Levando a bandeira da fé como cartaz, a Record lança, em força, os seus tentáculos para fora do Brasil. Uma atitude que tem motivado a que outros canais do Brasil se interessem por uma maior penetração no mercado internacional.
Ineditismo
3. Independentemente de qualquer juízo que possa ser feito sobre a programação da Record, (que fosse pelo brilhantismo) é importante lembrar que a emissão desse canal em sinal aberto em Cabo Verde (com programação nacional ínfima) é provavelmente um caso inédito no mundo.
5 de janeiro de 2009
Da imagem à liderança política
Os presidentes do PAICV e do MPD transmitiram, no dia 31 de Dezembro do ano findo na Televisão de Cabo Verde, os votos de bom ano novo aos cabo-verdianos, no âmbito do tempo de antena que os dois partidos gozam na estação de televisão pública. Essas comunicações suscitam algumas leituras à semântica dos seus conteúdos.
O teor e o tom são antagónicos, como se sabe. Para o MPD, o país, não fosse o razoável ano agrícola, estaria numa profunda agonia. Segundo Jorge Santos, tudo vai muito mal, e o governo perdeu, a crer nas suas palavras, o controle da situação. O Presidente do PAICV apresenta a sua versão; um país que caminha, com projectos, com avanços: novas bacias hidrográficas, melhor aproveitamento dos parques naturais, boa governação, casa do cidadão, etc.
Mas não apenas o conteúdo dessas duas comunicações eram diferentes, a forma como foram feitas também, daí o motivo deste post. A televisão é um médium de imagem por excelência e para se atingir determinados objectivos em muitas conjunturas não podemos dela descurar: ela mostra e convence. Não basta dizer que o país caminha a várias velocidades, ainda que possa ser a mais crua realidade, é preciso mostrá-lo, pouco adianta ater-se ao (des) ânimo dos cabo-verdianos, esta é uma tarefa do operador de imagem: focá-lo.
O tempo de antena do MPD se resumiu ao comunicado de Jorge Santos, que foi “para o ar” sem o genérico ventoinha; o do PAICV foi um "filme" iniciado por um genérico novo, música de fundo emblemática (Nós Cabo Verde di speransa de Norberto Tavares), imagens do país in complemento do texto off em crioulo, (a narração é impessoal, e por isso mesmo de todos) e com entradas curtas do presidente do partido. Nessas aparições, José Maria Neves priorizou as realizações do governo e discorreu de modo directo sobre as perspectivas do seu partido. De lembrar que a produção dos tempos de antena é da responsabilidade dos partidos políticos.

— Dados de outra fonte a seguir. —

(* ===== verification/ContractTypes.v ===== *)
(** * Contract constants, errors and closed code spaces

    The constants of [src/src/linux_pytest.rs], the error type every canonical
    operation returns, the four closed reason-code enumerations (with the
    [as_str] and [from_u16] their macro generates) and the completeness
    dimensions with their bitmap. A [u16] discriminant is the [Z] that the cast
    [as u16] yields; a string constant is the list of its bytes. *)

From Stdlib Require Import String Ascii.
From S2P Require Import Prelude Monad Bytes.

(** The bytes of a string literal. *)
Definition bstr (s : string) : list Z :=
  (λ a, Z.of_nat (nat_of_ascii a)) <$> list_ascii_of_string s.
#[global] Arguments bstr s%_string.

(** [slice.len()] as a [usize]. *)
Definition len {A} (l : list A) : Z := Z.of_nat (length l).

Definition bytes_eqb (a b : list Z) : bool := bool_decide (a = b).

Definition LINUX_PYTEST_PROFILE_ID : list Z := bstr "linux-pytest-v1".
Definition EFFECT_IR_V2_SCHEMA : list Z := bstr "again.effect_ir.v2".
Definition EFFECT_IR_V2_REQUIRED_MASK : Z := 0x00000000ffffffff.
Definition EFFECT_IR_V2_COMPARISON_DOMAIN : list Z := bstr "again linux pytest effect comparison v1".
Definition EFFECT_IR_V2_COMPARISON_VIEW_DOMAIN : list Z := bstr "again linux pytest effect comparison view v1".
Definition EFFECT_IR_V2_COMPARISON_RULES_DOMAIN : list Z := bstr "again linux pytest effect comparison rules v1".
Definition EFFECT_IR_V2_WIRE_MAGIC : list Z := bstr "AGNCAN01".
Definition EFFECT_IR_V2_WIRE_VERSION : Z := 1.
Definition EFFECT_IR_V2_MAX_CANONICAL_BYTES : Z := 512 * 1024 * 1024.
Definition EFFECT_IR_V2_MAX_COLLECTION_ITEMS : Z := 10000000.
Definition LINUX_PYTEST_V1_MAX_TRACE_EVENTS : Z := 10000000.
Definition LINUX_PYTEST_V1_MAX_TRACE_BYTES : Z := 512 * 1024 * 1024.
Definition LINUX_PYTEST_V1_MAX_TASK_LIFETIMES : Z := 256.
Definition LINUX_PYTEST_V1_MAX_STREAM_BYTES : Z := 16 * 1024 * 1024.
Definition LINUX_PYTEST_V1_MAX_SELECTORS : Z := 4096.
Definition LINUX_PYTEST_SHAPE_V1_SCHEMA : list Z := bstr "again.linux-pytest.shape.v1".
Definition LINUX_PYTEST_V1_MAX_LOOKUP_CANDIDATES : Z := 64.
Definition HASH_FRAME_MAGIC : list Z := bstr "AGNHSH01".
Definition LEXICAL_SHAPE_DOMAIN : list Z := bstr "again linux pytest lexical shape v1".
Definition SHAPE_DOMAIN : list Z := bstr "again linux pytest shape v1".
Definition OBSERVATION_CLOSURE_DOMAIN : list Z := bstr "again linux pytest observation closure v1".
Definition REQUEST_DOMAIN : list Z := bstr "again linux pytest request v1".
Definition EXECUTABLE_CHAIN_DOMAIN : list Z := bstr "again linux pytest executable chain v1".
Definition PROFILE_DOMAIN : list Z := bstr "again linux pytest profile v1".
Definition WORKSPACE_IDENTITY_DOMAIN : list Z := bstr "again linux pytest workspace identity v1".
Definition CAS_OBJECT_DOMAIN : list Z := bstr "again linux pytest cas object v1".
Definition FILE_CONTENT_DOMAIN : list Z := bstr "again linux pytest file content v1".
Definition EFFECT_SHAPE_DOMAIN : list Z := bstr "again linux pytest effect shape v1".
Definition QUARANTINE_CLASS_DOMAIN : list Z := bstr "again linux pytest quarantine class v1".
Definition ENVIRONMENT_KEY_RELATIVE_PATH : list Z := bstr "keys/linux-pytest-environment-v1".
Definition ENVIRONMENT_DIGEST_DOMAIN : list Z := bstr "again linux pytest environment v1".
Definition ENVIRONMENT_NAMES_DIGEST_DOMAIN : list Z := bstr "again linux pytest environment names v1".
Definition ENVIRONMENT_KEY_ID_DOMAIN : list Z := bstr "again linux pytest environment key id v1".
Definition HARDLINK_GROUP_DOMAIN : list Z := bstr "again linux pytest hardlink group v1".
Definition REGULAR_NODE_DOMAIN : list Z := bstr "again linux pytest regular node v1".
Definition SYMLINK_NODE_DOMAIN : list Z := bstr "again linux pytest symlink node v1".
Definition DIRECTORY_NODE_DOMAIN : list Z := bstr "again linux pytest directory node v1".
Definition EXTERNAL_TREE_NODE_DOMAIN : list Z := bstr "again linux pytest external tree node v1".
Definition WORKSPACE_MERKLE_DOMAIN : list Z := bstr "again linux pytest workspace merkle v1".
Definition RUNTIME_MERKLE_DOMAIN : list Z := bstr "again linux pytest runtime merkle v1".

Inductive LinuxPytestContractError :=
| InvalidDigest
| InvalidCompletenessMasks
| SchemaProfileMismatch
| MalformedRecord
| MalformedLookupIdentity
| MalformedManifest
| CanonicalEncoding
| CanonicalDecoding
| ComparisonMismatch.

#[global] Instance LinuxPytestContractError_eq_dec : EqDecision LinuxPytestContractError.
Proof. solve_decision. Defined.

Abbreviation contract := (result LinuxPytestContractError).

(** [Err(error)?] on a failed test. *)
Definition ensure (b : bool) (e : LinuxPytestContractError) : contract () :=
  if b then Ok () else Err e.

Lemma ensure_Ok b e u : ensure b e = Ok u ↔ b = true.
Proof. destruct b, u; split; done. Qed.

Module RefusalCodes.
Inductive RefusalCode :=
| ProfileDisabled
| UnsupportedOs
| UnsupportedArchitecture
| KernelTupleNotEnabled
| RequiredKernelCapabilityMissing
| CwdNotWorkspaceRoot
| Argv0NotExact
| PytestPrefixNotExact
| SelectorMissing
| SelectorNonUtf8
| SelectorOptionLike
| SelectorMalformed
| SelectorPathEscape
| SelectorTargetMissing
| SelectorTargetType
| ForbiddenArgument
| ExecutableSymlinkEscape
| ExecutableRuntimeMismatch
| StdinTty
| StdinNonempty
| StdoutTty
| StderrTty
| EnvironmentMalformed
| LoaderInjectionEnvironment
| SnapshotRequiredObjectUnsupported
| SnapshotConstructionFailed
| UserNamespaceUnavailable
| RequiredNamespaceFailed
| MountRootFailed
| CloseRangeUnavailable
| SeccompUnavailable
| PtraceUnavailable
| LandlockUnavailable
| IsolationPreflightFailed.

Definition RefusalCode_as_u16 (c : RefusalCode) : Z :=
  match c with
  | ProfileDisabled => 1
  | UnsupportedOs => 2
  | UnsupportedArchitecture => 3
  | KernelTupleNotEnabled => 4
  | RequiredKernelCapabilityMissing => 5
  | CwdNotWorkspaceRoot => 0x0010
  | Argv0NotExact => 0x0011
  | PytestPrefixNotExact => 0x0012
  | SelectorMissing => 0x0013
  | SelectorNonUtf8 => 0x0014
  | SelectorOptionLike => 0x0015
  | SelectorMalformed => 0x0016
  | SelectorPathEscape => 0x0017
  | SelectorTargetMissing => 0x0018
  | SelectorTargetType => 0x0019
  | ForbiddenArgument => 0x001a
  | ExecutableSymlinkEscape => 0x001b
  | ExecutableRuntimeMismatch => 0x001c
  | StdinTty => 0x0020
  | StdinNonempty => 0x0021
  | StdoutTty => 0x0022
  | StderrTty => 0x0023
  | EnvironmentMalformed => 0x0030
  | LoaderInjectionEnvironment => 0x0031
  | SnapshotRequiredObjectUnsupported => 0x0040
  | SnapshotConstructionFailed => 0x0041
  | UserNamespaceUnavailable => 0x0050
  | RequiredNamespaceFailed => 0x0051
  | MountRootFailed => 0x0052
  | CloseRangeUnavailable => 0x0053
  | SeccompUnavailable => 0x0054
  | PtraceUnavailable => 0x0055
  | LandlockUnavailable => 0x0056
  | IsolationPreflightFailed => 0x0057
  end.

Definition RefusalCode_as_str (c : RefusalCode) : string :=
  match c with
  | ProfileDisabled => "profile_disabled"
  | UnsupportedOs => "unsupported_os"
  | UnsupportedArchitecture => "unsupported_architecture"
  | KernelTupleNotEnabled => "kernel_tuple_not_enabled"
  | RequiredKernelCapabilityMissing => "required_kernel_capability_missing"
  | CwdNotWorkspaceRoot => "cwd_not_workspace_root"
  | Argv0NotExact => "argv0_not_exact"
  | PytestPrefixNotExact => "pytest_prefix_not_exact"
  | SelectorMissing => "selector_missing"
  | SelectorNonUtf8 => "selector_non_utf8"
  | SelectorOptionLike => "selector_option_like"
  | SelectorMalformed => "selector_malformed"
  | SelectorPathEscape => "selector_path_escape"
  | SelectorTargetMissing => "selector_target_missing"
  | SelectorTargetType => "selector_target_type"
  | ForbiddenArgument => "forbidden_argument"
  | ExecutableSymlinkEscape => "executable_symlink_escape"
  | ExecutableRuntimeMismatch => "executable_runtime_mismatch"
  | StdinTty => "stdin_tty"
  | StdinNonempty => "stdin_nonempty"
  | StdoutTty => "stdout_tty"
  | StderrTty => "stderr_tty"
  | EnvironmentMalformed => "environment_malformed"
  | LoaderInjectionEnvironment => "loader_injection_environment"
  | SnapshotRequiredObjectUnsupported => "snapshot_required_object_unsupported"
  | SnapshotConstructionFailed => "snapshot_construction_failed"
  | UserNamespaceUnavailable => "user_namespace_unavailable"
  | RequiredNamespaceFailed => "required_namespace_failed"
  | MountRootFailed => "mount_root_failed"
  | CloseRangeUnavailable => "close_range_unavailable"
  | SeccompUnavailable => "seccomp_unavailable"
  | PtraceUnavailable => "ptrace_unavailable"
  | LandlockUnavailable => "landlock_unavailable"
  | IsolationPreflightFailed => "isolation_preflight_failed"
  end.

Definition RefusalCode_from_u16 (value : Z) : option RefusalCode :=
  if value =? 1 then Some ProfileDisabled
  else if value =? 2 then Some UnsupportedOs
  else if value =? 3 then Some UnsupportedArchitecture
  else if value =? 4 then Some KernelTupleNotEnabled
  else if value =? 5 then Some RequiredKernelCapabilityMissing
  else if value =? 0x0010 then Some CwdNotWorkspaceRoot
  else if value =? 0x0011 then Some Argv0NotExact
  else if value =? 0x0012 then Some PytestPrefixNotExact
  else if value =? 0x0013 then Some SelectorMissing
  else if value =? 0x0014 then Some SelectorNonUtf8
  else if value =? 0x0015 then Some SelectorOptionLike
  else if value =? 0x0016 then Some SelectorMalformed
  else if value =? 0x0017 then Some SelectorPathEscape
  else if value =? 0x0018 then Some SelectorTargetMissing
  else if value =? 0x0019 then Some SelectorTargetType
  else if value =? 0x001a then Some ForbiddenArgument
  else if value =? 0x001b then Some ExecutableSymlinkEscape
  else if value =? 0x001c then Some ExecutableRuntimeMismatch
  else if value =? 0x0020 then Some StdinTty
  else if value =? 0x0021 then Some StdinNonempty
  else if value =? 0x0022 then Some StdoutTty
  else if value =? 0x0023 then Some StderrTty
  else if value =? 0x0030 then Some EnvironmentMalformed
  else if value =? 0x0031 then Some LoaderInjectionEnvironment
  else if value =? 0x0040 then Some SnapshotRequiredObjectUnsupported
  else if value =? 0x0041 then Some SnapshotConstructionFailed
  else if value =? 0x0050 then Some UserNamespaceUnavailable
  else if value =? 0x0051 then Some RequiredNamespaceFailed
  else if value =? 0x0052 then Some MountRootFailed
  else if value =? 0x0053 then Some CloseRangeUnavailable
  else if value =? 0x0054 then Some SeccompUnavailable
  else if value =? 0x0055 then Some PtraceUnavailable
  else if value =? 0x0056 then Some LandlockUnavailable
  else if value =? 0x0057 then Some IsolationPreflightFailed
  else None.

#[global] Instance RefusalCode_eq_dec : EqDecision RefusalCode.
Proof. solve_decision. Defined.

Lemma RefusalCode_from_as_u16 c : RefusalCode_from_u16 (RefusalCode_as_u16 c) = Some c.
Proof. by destruct c. Qed.

Lemma RefusalCode_as_from_u16 value c : RefusalCode_from_u16 value = Some c → RefusalCode_as_u16 c = value.
Proof.
  unfold RefusalCode_from_u16.
  repeat match goal with |- (if ?b then _ else _) = _ → _ =>
    destruct b eqn:Heq; [apply Z.eqb_eq in Heq as ->; by intros [= <-]|clear Heq] end.
  done.
Qed.

Lemma RefusalCode_as_u16_range c : is_u16 (RefusalCode_as_u16 c).
Proof. by destruct c. Qed.
End RefusalCodes.
Abbreviation RefusalCode := RefusalCodes.RefusalCode.

Module ExecuteOnlyCodes.
Inductive ExecuteOnlyCode :=
| SourceMutatedDuringSnapshot
| SnapshotManifestUnstable
| UnsupportedSnapshotObject
| SparseLayoutLoss
| XattrLoss
| RuntimeClosureIncomplete
| DescendantExecUnsealed
| ExecutableMappingUnsupported
| SyscallUnknown
| TraceOperationUnsupported
| PathResolutionUnsupported
| MetadataSurfaceUnsupported
| SharedWritableMapping
| SplicePathUnsupported
| TimeSurfaceUnsupported
| EntropySurfaceUnsupported
| PidIdentitySurfaceUnsupported
| ConcurrentRunnableWorkload
| SchedulingSurfaceUnsupported
| AsynchronousSignal
| NetworkAttempt
| ExternalUnixSocketAttempt
| ExternalFdAcquired
| ForbiddenSyscallAttempt
| NamespaceEscapeAttempt
| MountEscapeAttempt
| ProcessIntrospectionAttempt
| RuntimeClosureViolation
| LandlockPolicyViolation
| FdHygieneViolation
| StdoutLimit
| StderrLimit
| DescendantTaskLimit
| TraceEventLimit
| TraceEncodingLimit
| WallTimeLimit
| SnapshotLimit
| BranchLimit
| ScratchLimit
| MemoryLimit
| OpenFileLimit
| PerFileLimit
| ForegroundNonzeroExit
| ForegroundSignaled
| TraceEventLost
| TraceEventMalformed
| TraceEventOutOfOrder
| TraceEventUnknown
| CounterOverflow
| DecoderDisagreement
| TracerRestart
| MissingFinalAck
| DescendantUnreaped
| EffectDiffMismatch
| FinalRootUnstable
| RecordEncodingFailure
| CaptureFailure
| CleanupIncomplete
| CasCorruption.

O MPD, sem intenção de ajuizar sobre o teor da sua comunicação, não adequou o conteúdo ao meio, e isso enfraqueceu a sua mensagem. Bastava trabalhar com antecedência; ir ao terreno. O PAICV, por seu turno, (por ter respeitado a gramática do meio) conseguiu, com melhor eficácia, passar a sua mensagem.
Numa leitura semiótica se pode dizer ainda que Jorge Santos (da forma como se dirigiu aos cabo-verdianos) tenha atraído a si (e só a si) a ventura (e a desventura, se for o caso) do seu partido, nessa sua busca visível por uma liderança sem contestação. José Maria Neves, não se colocando nesse patamar, já que exerce o papel de primeiro ministro, está menos ansioso, deixando algumas (senão muitas) glórias para o partido. Dirigiu-se aos cabo-verdianos como líder e parte de um todo, respeitando toda a dinâmica das representações “dessa realidade”.